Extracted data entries

>>>

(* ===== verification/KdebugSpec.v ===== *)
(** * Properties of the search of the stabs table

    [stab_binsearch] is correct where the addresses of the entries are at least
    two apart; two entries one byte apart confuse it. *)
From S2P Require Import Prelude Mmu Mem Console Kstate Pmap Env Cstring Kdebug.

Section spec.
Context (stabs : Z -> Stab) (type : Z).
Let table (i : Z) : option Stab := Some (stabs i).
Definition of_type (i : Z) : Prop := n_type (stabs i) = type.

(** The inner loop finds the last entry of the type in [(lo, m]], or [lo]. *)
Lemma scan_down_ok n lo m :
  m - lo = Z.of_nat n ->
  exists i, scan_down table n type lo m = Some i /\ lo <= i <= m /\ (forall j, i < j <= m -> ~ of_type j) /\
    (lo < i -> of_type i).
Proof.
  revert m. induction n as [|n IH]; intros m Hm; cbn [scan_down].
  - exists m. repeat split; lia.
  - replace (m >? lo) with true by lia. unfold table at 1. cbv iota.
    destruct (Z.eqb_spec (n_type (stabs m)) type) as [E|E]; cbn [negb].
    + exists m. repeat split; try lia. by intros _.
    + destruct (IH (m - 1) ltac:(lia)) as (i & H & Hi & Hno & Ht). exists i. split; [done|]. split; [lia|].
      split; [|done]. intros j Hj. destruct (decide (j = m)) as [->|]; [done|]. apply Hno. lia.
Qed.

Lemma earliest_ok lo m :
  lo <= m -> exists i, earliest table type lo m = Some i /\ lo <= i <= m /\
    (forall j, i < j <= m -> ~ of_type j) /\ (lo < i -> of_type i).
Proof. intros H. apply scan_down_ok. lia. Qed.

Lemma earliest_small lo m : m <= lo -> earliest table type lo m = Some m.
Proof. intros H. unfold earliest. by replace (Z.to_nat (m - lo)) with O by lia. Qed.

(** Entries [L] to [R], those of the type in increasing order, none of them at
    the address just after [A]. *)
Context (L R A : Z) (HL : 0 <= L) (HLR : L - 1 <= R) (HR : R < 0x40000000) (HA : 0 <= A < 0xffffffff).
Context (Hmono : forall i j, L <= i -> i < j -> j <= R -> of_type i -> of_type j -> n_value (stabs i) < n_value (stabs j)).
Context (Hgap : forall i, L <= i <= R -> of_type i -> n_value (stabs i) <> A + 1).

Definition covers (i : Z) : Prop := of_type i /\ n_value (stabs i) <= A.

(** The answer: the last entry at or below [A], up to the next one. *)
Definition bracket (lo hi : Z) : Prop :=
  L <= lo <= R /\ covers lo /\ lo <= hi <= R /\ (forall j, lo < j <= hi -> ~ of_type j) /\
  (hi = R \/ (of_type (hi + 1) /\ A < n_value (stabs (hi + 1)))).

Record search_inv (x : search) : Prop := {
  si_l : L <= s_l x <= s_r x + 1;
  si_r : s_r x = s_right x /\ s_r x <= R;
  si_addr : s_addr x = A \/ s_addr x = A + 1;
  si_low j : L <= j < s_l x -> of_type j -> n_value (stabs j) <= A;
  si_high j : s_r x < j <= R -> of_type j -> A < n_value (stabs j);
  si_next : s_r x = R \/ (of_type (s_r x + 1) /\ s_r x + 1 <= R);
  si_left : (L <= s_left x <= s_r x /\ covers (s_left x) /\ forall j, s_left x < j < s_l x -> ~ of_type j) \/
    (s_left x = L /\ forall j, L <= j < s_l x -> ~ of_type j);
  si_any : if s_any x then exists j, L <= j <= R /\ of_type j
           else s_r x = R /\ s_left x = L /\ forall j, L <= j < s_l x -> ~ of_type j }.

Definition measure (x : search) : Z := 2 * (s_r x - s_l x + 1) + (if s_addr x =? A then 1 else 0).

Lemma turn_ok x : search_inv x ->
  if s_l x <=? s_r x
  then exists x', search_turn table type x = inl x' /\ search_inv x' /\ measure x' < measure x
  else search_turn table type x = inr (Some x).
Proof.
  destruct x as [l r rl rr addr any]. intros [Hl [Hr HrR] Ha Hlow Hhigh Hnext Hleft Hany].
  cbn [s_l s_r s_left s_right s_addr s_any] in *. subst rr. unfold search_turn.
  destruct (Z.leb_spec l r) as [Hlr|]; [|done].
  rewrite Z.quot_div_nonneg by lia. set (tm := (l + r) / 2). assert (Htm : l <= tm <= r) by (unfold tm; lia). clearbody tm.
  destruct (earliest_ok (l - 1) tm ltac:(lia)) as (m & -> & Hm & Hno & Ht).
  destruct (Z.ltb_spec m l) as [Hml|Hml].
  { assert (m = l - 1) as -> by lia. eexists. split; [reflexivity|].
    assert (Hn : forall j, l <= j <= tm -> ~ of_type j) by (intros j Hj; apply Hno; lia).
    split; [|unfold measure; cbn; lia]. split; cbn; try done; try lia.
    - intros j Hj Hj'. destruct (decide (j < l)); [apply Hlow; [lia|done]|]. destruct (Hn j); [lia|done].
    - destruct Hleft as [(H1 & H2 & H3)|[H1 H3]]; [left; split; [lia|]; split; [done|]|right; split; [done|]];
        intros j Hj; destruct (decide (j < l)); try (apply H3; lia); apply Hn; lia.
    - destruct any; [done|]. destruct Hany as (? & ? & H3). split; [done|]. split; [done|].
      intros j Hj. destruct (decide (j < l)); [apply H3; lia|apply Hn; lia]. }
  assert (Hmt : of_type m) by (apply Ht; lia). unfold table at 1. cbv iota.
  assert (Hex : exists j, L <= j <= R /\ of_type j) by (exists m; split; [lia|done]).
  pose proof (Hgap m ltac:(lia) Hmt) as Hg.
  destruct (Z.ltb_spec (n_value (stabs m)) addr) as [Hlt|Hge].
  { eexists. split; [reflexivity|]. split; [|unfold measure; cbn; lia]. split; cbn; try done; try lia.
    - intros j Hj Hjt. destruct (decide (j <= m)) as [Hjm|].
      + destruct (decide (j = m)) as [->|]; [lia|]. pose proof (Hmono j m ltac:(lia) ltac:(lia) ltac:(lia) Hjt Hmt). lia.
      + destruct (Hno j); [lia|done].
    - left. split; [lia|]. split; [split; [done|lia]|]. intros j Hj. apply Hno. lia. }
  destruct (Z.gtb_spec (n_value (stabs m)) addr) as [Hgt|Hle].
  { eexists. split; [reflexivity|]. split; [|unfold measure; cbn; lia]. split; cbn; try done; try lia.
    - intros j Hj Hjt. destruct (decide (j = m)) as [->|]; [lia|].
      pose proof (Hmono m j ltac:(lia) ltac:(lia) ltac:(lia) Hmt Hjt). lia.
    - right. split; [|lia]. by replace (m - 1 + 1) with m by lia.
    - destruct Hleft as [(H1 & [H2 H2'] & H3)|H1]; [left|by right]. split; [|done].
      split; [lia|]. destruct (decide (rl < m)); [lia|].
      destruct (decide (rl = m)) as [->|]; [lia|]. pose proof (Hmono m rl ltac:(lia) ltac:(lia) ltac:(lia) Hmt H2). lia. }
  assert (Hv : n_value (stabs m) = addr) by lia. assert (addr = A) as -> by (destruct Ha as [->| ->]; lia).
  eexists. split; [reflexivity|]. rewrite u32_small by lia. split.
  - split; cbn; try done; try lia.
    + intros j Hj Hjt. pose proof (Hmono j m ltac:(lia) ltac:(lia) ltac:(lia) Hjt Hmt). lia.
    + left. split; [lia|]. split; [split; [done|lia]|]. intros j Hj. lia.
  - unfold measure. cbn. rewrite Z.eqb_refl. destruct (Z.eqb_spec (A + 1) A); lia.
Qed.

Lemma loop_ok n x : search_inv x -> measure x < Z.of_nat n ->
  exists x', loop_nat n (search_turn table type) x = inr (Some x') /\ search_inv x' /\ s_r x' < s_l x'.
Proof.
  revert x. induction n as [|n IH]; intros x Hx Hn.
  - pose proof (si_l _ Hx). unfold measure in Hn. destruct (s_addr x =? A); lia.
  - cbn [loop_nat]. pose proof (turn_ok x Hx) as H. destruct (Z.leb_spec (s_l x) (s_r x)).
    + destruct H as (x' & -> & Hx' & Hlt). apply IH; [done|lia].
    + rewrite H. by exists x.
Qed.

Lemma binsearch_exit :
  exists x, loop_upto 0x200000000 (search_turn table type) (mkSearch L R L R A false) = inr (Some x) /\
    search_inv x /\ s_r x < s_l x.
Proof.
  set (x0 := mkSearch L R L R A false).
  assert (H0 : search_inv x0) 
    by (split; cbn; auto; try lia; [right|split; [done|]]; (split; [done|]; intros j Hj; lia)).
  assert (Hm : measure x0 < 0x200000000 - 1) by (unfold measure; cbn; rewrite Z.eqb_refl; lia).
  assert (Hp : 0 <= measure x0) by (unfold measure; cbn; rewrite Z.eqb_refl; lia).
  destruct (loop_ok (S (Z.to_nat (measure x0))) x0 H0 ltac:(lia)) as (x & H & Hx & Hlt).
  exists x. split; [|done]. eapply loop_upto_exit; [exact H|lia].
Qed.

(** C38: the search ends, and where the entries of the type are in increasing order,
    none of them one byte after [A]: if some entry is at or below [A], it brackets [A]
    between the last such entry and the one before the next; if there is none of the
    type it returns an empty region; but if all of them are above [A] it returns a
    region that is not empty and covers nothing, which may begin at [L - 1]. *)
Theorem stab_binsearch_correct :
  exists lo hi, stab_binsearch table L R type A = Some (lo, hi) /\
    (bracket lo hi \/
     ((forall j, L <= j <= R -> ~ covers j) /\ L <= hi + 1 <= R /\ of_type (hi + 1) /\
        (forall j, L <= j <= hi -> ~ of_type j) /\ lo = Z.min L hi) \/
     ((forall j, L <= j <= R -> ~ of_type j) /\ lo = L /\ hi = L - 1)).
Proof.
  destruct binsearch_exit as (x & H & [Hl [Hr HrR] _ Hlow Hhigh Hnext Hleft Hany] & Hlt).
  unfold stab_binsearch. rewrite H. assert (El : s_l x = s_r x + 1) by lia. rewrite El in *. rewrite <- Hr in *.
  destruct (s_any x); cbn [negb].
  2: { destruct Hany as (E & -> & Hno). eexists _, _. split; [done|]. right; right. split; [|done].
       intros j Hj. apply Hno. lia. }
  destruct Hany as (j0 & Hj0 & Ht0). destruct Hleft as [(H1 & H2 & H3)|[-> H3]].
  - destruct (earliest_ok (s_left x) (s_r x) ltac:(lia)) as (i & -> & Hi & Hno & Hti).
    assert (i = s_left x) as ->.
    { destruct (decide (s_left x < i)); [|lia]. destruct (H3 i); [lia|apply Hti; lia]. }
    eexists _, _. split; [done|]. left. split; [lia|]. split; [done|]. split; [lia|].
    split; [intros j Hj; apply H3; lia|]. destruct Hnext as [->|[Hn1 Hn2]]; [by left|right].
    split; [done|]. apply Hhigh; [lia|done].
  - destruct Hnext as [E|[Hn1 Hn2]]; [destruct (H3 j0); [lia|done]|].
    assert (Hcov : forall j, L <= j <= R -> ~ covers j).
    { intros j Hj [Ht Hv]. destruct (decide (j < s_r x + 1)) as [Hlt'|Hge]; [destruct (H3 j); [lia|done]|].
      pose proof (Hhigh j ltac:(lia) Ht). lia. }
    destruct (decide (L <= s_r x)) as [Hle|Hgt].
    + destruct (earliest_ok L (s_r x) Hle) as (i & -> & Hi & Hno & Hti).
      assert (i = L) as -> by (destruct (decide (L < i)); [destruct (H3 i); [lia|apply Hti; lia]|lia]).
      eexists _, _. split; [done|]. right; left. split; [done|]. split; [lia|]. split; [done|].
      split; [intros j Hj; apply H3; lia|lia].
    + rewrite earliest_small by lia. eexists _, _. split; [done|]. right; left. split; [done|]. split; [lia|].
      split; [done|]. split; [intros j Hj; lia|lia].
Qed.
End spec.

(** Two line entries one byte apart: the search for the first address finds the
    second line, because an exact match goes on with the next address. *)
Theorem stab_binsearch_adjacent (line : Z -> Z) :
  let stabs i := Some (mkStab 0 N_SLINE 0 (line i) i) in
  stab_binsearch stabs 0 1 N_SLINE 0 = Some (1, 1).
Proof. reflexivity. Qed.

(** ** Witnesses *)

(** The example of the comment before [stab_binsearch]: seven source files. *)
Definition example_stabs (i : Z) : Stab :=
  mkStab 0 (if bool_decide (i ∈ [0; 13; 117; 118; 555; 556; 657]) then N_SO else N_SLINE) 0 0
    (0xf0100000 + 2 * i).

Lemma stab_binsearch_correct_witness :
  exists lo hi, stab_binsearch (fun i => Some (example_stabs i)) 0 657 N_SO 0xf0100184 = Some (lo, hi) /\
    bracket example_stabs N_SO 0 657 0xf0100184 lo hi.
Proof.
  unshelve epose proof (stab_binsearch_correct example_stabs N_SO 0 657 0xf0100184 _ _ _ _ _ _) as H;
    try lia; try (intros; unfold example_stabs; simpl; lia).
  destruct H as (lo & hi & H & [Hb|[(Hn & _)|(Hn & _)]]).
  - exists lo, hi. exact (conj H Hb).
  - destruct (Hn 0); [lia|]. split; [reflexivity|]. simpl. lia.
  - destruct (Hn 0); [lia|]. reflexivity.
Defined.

<<<

| Work task |
Gather all lines with the string "where" from the data.

| Exercise output |
    [stab_binsearch] is correct where the addresses of the entries are at least
(** C38: the search ends, and where the entries of the type are in increasing order,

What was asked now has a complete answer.